I have loved coffee for as long as I can remember. As a kid, coffee was the key to adulthood; it’s what all grownups did in the morning – drank coffee and ate breakfast, or complained about what their day was going to be like. I can see my parents, coffee cup in hand, watching me and my brothers opening Christmas gifts. It’s what my Uncle Ron drank all the time, especially when he would visit and smoke his pipe – the only person who was allowed to smoke in our house. I got my first coffee mug on Valentine’s Day, when I was in the 6th Grade. It was a corny mug that had a heart shaped handle and said “The Luv Mug” on it. My Ma gave it to me. I was the only twelve year old who was drinking coffee and reading the paper before school. I’m not the type of person who gets a headache if they don’t have their coffee in the morning, and I am also the type of person who can drink coffee all day, and it doesn’t affect my sleep, but I am the type of person that if I don’t drink coffee in the morning then I feel like the day isn’t right.
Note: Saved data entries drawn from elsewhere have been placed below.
(** * pat: an HTTP request multiplexer with pat-like routes

    A shallow embedding of package [pat] (pathMatch, pathMatchFlat,
    pathMatchSplat, parseSplats, cleanPath, ServeMux.match, ServeMux.handler,
    ServeMux.ServeHTTP, ServeMux.Handle, ServeMux.HandleFunc) and the
    properties of its routing behaviour.

    Conventions of the embedding:
    - a Go [string] is a [string] (a sequence of bytes); a Go [int] is a [Z]
      (lengths of strings and slices are far below the range of [int], so no
      wrap-around is involved);
    - a run-time panic (index or slice bounds out of range, explicit [panic])
      is the [Panic] outcome of the [result] monad;
    - [map[string]muxEntry] is a [gmap string muxEntry]; the order in which
      [range] visits a map is unspecified in Go, so loops over the map take
      the visiting order as an argument, constrained to be a permutation of
      the map's bindings;
    - [sync.RWMutex] is not modelled: every operation is taken as atomic. *)

From Stdlib Require Import ZArith Ascii String.
From stdpp Require Import base option list gmap strings fin_maps.

Local Open Scope string_scope.
Local Open Scope list_scope.
Local Open Scope Z_scope.

#[local] Arguments String.append : simpl nomatch.

(** ** Panics *)

Inductive result (A : Type) : Type :=
| Ok (a : A)
| Panic (msg : string).
Arguments Ok {A} a.
Arguments Panic {A} msg.

Global Instance result_ret : MRet result := λ A a, Ok a.
Global Instance result_bind : MBind result := λ A B f r,
  match r with
  | Ok a => f a
  | Panic msg => Panic msg
  end.

Definition returns {A} (r : result A) : Prop := ∃ a, r = Ok a.

(** ** Go strings and slices *)

Definition len (s : string) : Z := Z.of_nat (String.length s).

Fixpoint string_take (n : nat) (s : string) : string :=
  match n, s with
  | S n', String c s' => String c (string_take n' s')
  | _, _ => ""
  end.

Fixpoint string_drop (n : nat) (s : string) : string :=
  match n, s with
  | S n', String _ s' => string_drop n' s'
  | _, _ => s
  end.

(** [s[i]] *)
Definition byte_at (s : string) (i : Z) : result ascii :=
  if (0 <=? i) && (i <? len s) then
    match String.get (Z.to_nat i) s with
    | Some c => Ok c
    | None => Panic "index out of range"
    end
  else Panic "index out of range".

(** [s[i:j]] *)
Definition slice (s : string) (i j : Z) : result string :=
  if (0 <=? i) && (i <=? j) && (j <=? len s) then
    Ok (string_take (Z.to_nat (j - i)) (string_drop (Z.to_nat i) s))
  else Panic "slice bounds out of range".

(** [s[i:]] *)
Definition slice_from (s : string) (i : Z) : result string :=
  slice s i (len s).

(** [l[i]] and [l[:j]] on a slice of strings *)
Definition item_at (l : list string) (i : Z) : result string :=
  if (0 <=? i) && (i <? Z.of_nat (length l)) then
    match l !! Z.to_nat i with
    | Some x => Ok x
    | None => Panic "index out of range"
    end
  else Panic "index out of range".

Definition items_to (l : list string) (j : Z) : result (list string) :=
  if (0 <=? j) && (j <=? Z.of_nat (length l)) then Ok (take (Z.to_nat j) l)
  else Panic "slice bounds out of range".

(** ** Package strings, at the one-byte separators the router uses *)

(** [strings.Index(s, sep)] for a one-byte [sep]; -1 when absent. *)
Fixpoint strings_Index (s : string) (sep : ascii) : Z :=
  match s with
  | "" => -1
  | String c s' =>
      if Ascii.eqb c sep then 0
      else let i := strings_Index s' sep in
           if i <? 0 then -1 else i + 1
  end.

(** [strings.Contains(s, sep)] is [Index(s, sep) >= 0]. *)
Definition strings_Contains (s : string) (sep : ascii) : bool :=
  0 <=? strings_Index s sep.

(** [strings.Count(s, sep)] for a one-byte [sep]. *)
Fixpoint strings_Count (s : string) (sep : ascii) : Z :=
  match s with
  | "" => 0
  | String c s' =>
      if Ascii.eqb c sep then 1 + strings_Count s' sep
      else strings_Count s' sep
  end.

(** [strings.Split(s, sep)] for a one-byte [sep]: the pieces of [s] between
    the separators, [Count(s, sep) + 1] of them. *)
Fixpoint strings_Split (s : string) (sep : ascii) : list string :=
  match s with
  | "" => [""]
  | String c s' =>
      if Ascii.eqb c sep then "" :: strings_Split s' sep
      else match strings_Split s' sep with
           | seg :: rest => String c seg :: rest
           | [] => [String c ""]
           end
  end.

(** [strings.HasPrefix(s, prefix)]:
    [len(s) >= len(prefix) && s[0:len(prefix)] == prefix]. *)
Definition strings_HasPrefix (s prefix : string) : bool :=
  (len prefix <=? len s)
  && String.eqb (string_take (String.length prefix) s) prefix.

(** ** The pattern matcher *)

(** pathMatchFlat matches exact patterns. *)
Definition pathMatchFlat (pattern path : string) : result bool :=
  let n := len pattern in
  last ← byte_at pattern (n - 1);
  if negb (Ascii.eqb last "/") then
    Ok (String.eqb pattern path)
  else if n <=? len path then
    head ← slice path 0 n;
    Ok (String.eqb head pattern)
  else Ok false.

(** The body of [for i, item := range _pattern] in pathMatchSplat, from
    index [i] on: [Ok false] is the early [return false], [Ok true] the
    fall-through to the final [return true]. *)
Fixpoint matchItems (_path : list string) (i : Z) (items : list string)
  : result bool :=
  match items with
  | [] => Ok true
  | item :: rest =>
      let index := strings_Index item ":" in
      if index =? -1 then
        seg ← item_at _path i;
        if negb (String.eqb item seg) then Ok false
        else matchItems _path (i + 1) rest
      else if index =? 0 then
        matchItems _path (i + 1) rest
      else
        prefix ← slice item 0 index;
        seg ← item_at _path i;
        if negb (strings_HasPrefix seg prefix) then Ok false
        else matchItems _path (i + 1) rest
  end.

(** pathMatchSplat matches patterns with capture groups. *)
Definition pathMatchSplat (pattern path : string) : result bool :=
  let _pattern := strings_Split pattern "/" in
  let slashes := strings_Count pattern "/" in
  last ← byte_at pattern (len pattern - 1);
  '(leadingSlash, slashes, _pattern) ←
    (if Ascii.eqb last "/" then
       let slashes := slashes - 1 in
       _pattern ← items_to _pattern slashes;
       Ok (true, slashes, _pattern)
     else Ok (false, slashes, _pattern));
  let _path := strings_Split path "/" in
  if (leadingSlash : bool) && (Z.of_nat (length _path) <=? slashes) then
    Ok false
  else if negb leadingSlash
          && negb (strings_Count path "/" =? slashes) then
    Ok false
  else matchItems _path 0 _pattern.

(** Does path match pattern? *)
Definition pathMatch (pattern path : string) : result bool :=
  if len pattern =? 0 then Ok false
  else if strings_Contains pattern ":" then pathMatchSplat pattern path
  else pathMatchFlat pattern path.

(** ** Captures *)

(** [url.Values] is [map[string][]string]; [Add] appends to the values of a
    key. *)
Definition Values_Add (key value : string) (v : gmap string (list string))
  : gmap string (list string) :=
  <[key := default [] (v !! key) ++ [value]]> v.

(** The body of [for i, item := range _pattern] in parseSplats, from index
    [i] on, threading [values]. *)
Fixpoint addSplats (_path : list string) (i : Z) (items : list string)
    (values : gmap string (list string)) : result (gmap string (list string)) :=
  match items with
  | [] => Ok values
  | item :: rest =>
      let index := strings_Index item ":" in
      if index =? -1 then
        addSplats _path (i + 1) rest values
      else if index =? 0 then
        seg ← item_at _path i;
        addSplats _path (i + 1) rest (Values_Add item seg values)
      else
        name ← slice_from item index;
        seg ← item_at _path i;
        value ← slice_from seg index;
        addSplats _path (i + 1) rest (Values_Add name value values)
  end.

(** [None] is the nil map returned for a pattern without capture marker;
    [make(url.Values)] is [Some ∅]. *)
Definition parseSplats (pattern path : string)
  : result (option (gmap string (list string))) :=
  let _pattern := strings_Split pattern "/" in
  let _path := strings_Split path "/" in
  if negb (strings_Contains pattern ":") then Ok None
  else
    values ← addSplats _path 0 _pattern ∅;
    Ok (Some values).

(** ** The registry *)

(** The handlers the router stores. What a handler does with a request is
    outside the router; caller-supplied handlers are told apart by a tag.
    [RedirectHandler] and [NotFoundHandler] are those of net/http. A value of
    interface type [http.Handler] is an [option Handler], nil being [None]. *)
Inductive Handler : Type :=
| HandlerFunc (f : nat)
| RedirectHandler (url : string) (code : Z)
| NotFoundHandler.

Global Instance Handler_eq_dec : EqDecision Handler.
Proof. solve_decision. Defined.

Definition StatusMovedPermanently : Z := 301.

Record muxEntry : Type := {
  explicit : bool;
  h : option Handler;
}.

Record ServeMux : Type := {
  m : gmap string muxEntry;
}.

(** NewServeMux allocates and returns a new ServeMux. *)
Definition NewServeMux : ServeMux := {| m := ∅ |}.

(** [mux.m[k]]: the zero [muxEntry] when [k] is absent. *)
Definition entry_at (mux : ServeMux) (k : string) : muxEntry :=
  default {| explicit := false; h := None |} (m mux !! k).

(** How a call ended. *)
Inductive completion : Type :=
| Returned
| Panicked (msg : string).

(** Handle registers the handler for the given pattern. The result is how
    the call ended and the registry it left behind. *)
Definition Handle (pattern : string) (handler : option Handler)
    (mux : ServeMux) : completion * ServeMux :=
  if String.eqb pattern "" then
    (Panicked ("http: invalid pattern " +:+ pattern), mux)
  else if bool_decide (handler = None) then
    (Panicked "http: nil handler", mux)
  else if explicit (entry_at mux pattern) then
    (Panicked ("http: multiple registrations for " +:+ pattern), mux)
  else
    let mux := {| m := <[pattern := {| explicit := true; h := handler |}]>
                         (m mux) |} in
    let n := len pattern in
    let redirect : result (option string) :=
      if 0 <? n then
        last ← byte_at pattern (n - 1);
        if Ascii.eqb last "/" then
          stripped ← slice pattern 0 (n - 1);
          if negb (explicit (entry_at mux stripped)) then Ok (Some stripped)
          else Ok None
        else Ok None
      else Ok None in
    match redirect with
    | Ok (Some stripped) =>
        (Returned,
         {| m := <[stripped :=
                     {| explicit := false;
                        h := Some (RedirectHandler pattern
                                     StatusMovedPermanently) |}]>
                   (m mux) |})
    | Ok None => (Returned, mux)
    | Panic msg => (Panicked msg, mux)
    end.

(** HandleFunc registers the handler function for the given pattern. *)
Definition HandleFunc (pattern : string) (handler : nat) (mux : ServeMux)
  : completion * ServeMux :=
  Handle pattern (Some (HandlerFunc handler)) mux.

(** ** Resolution *)

(** An order in which [for k, v := range mux.m] may visit the map. *)
Definition ranges_over (mux : ServeMux) (order : list (string * muxEntry))
  : Prop :=
  order ≡ₚ map_to_list (m mux).

(** One iteration of the loop of [match], on the locals [n], [pattern]
    and [h]. *)
Definition match_step (path : string) (acc : Z * string * option Handler)
    (kv : string * muxEntry) : result (Z * string * option Handler) :=
  let '(n, pattern, h0) := acc in
  let '(k, v) := kv in
  ok ← pathMatch k path;
  if negb ok then Ok acc
  else if bool_decide (h0 = None) || (n <? len k) then Ok (len k, k, h v)
  else Ok acc.

Fixpoint match_range (path : string) (order : list (string * muxEntry))
    (acc : Z * string * option Handler)
  : result (Z * string * option Handler) :=
  match order with
  | [] => Ok acc
  | kv :: rest =>
      acc ← match_step path acc kv;
      match_range path rest acc
  end.

(** Find a handler on a handler map given a path string.
    Most-specific (longest) pattern wins. *)
Definition ServeMux_match (order : list (string * muxEntry)) (path : string)
  : result (string * option Handler) :=
  '(_, pattern, h0) ← match_range path order (0, "", None);
  Ok (pattern, h0).

Record Request : Type := {
  Method : string;
  Host : string;
  URL_Path : string;
  URL_RawQuery : string;
}.

(** The part of [http.ResponseWriter] the router writes itself. *)
Record ResponseWriter : Type := {
  Header : gmap string (list string);
  Status : option Z;
}.

(** What [ServeHTTP] did: the response as the router left it, and the
    handler it handed the request to, if any, with the request as passed. *)
Record Served : Type := {
  response : ResponseWriter;
  invoked : option (Handler * Request);
}.

Section Router.
(** The library functions the router calls and that are not part of the
    package: [path.Clean] and [url.Values.Encode]. *)
Variable path_Clean : string → string.
Variable Values_Encode : gmap string (list string) → string.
Over the last two years, I have started drinking tea in the afternoon. Actually, 4pm to be precise, and only from October to March. You know, the cold months around here. I don’t know why I started doing it, and it would be easy to throw my wife under the bus on this one, as she does like a peach tea from time to time. But I got a box of Black English Tea, made a cup with a little milk and sugar, and it became rather satisfying in the afternoon. I even have a specific mug that I use for my tea. Funny how before, I only viewed tea as something that one drank when they sick, like had the flu. Tea was like coffee, but not as strong, so it was more water and less caffeine, you know, what sick people need.
I have to go to Trader Joe’s today (Woop! Woop! On 125th!) to pick up a few things for the weekend. I know I shouldn’t do it, but I will buy a bucket of cookies. I woke up this morning knowing, to my core, that I would walk into that store, and get that plastic container of chocolate-chip cookies, and eat most of them over the next two days. For no other reason than I want to. I have been good about going to the gym, and sticking to my running two miles three days a week, and I started to notice that my shirts and pants aren’t so tight, and my energy has been up, and I do feel more focused. And I am focused on eating cookies all weekend long.
The only constant in life is change – nothing stays the same forever. The older I get, the more I think about this. There are things I wish would stay the same forever, but I also know how foolish of a wish that is. And then there were times in my life that I thought nothing would ever change, only for the ground to slowly shift under my feet. These were some of the thoughts I had as I was reading Bryan Washington’s “Last Coffeehouse on Travis.”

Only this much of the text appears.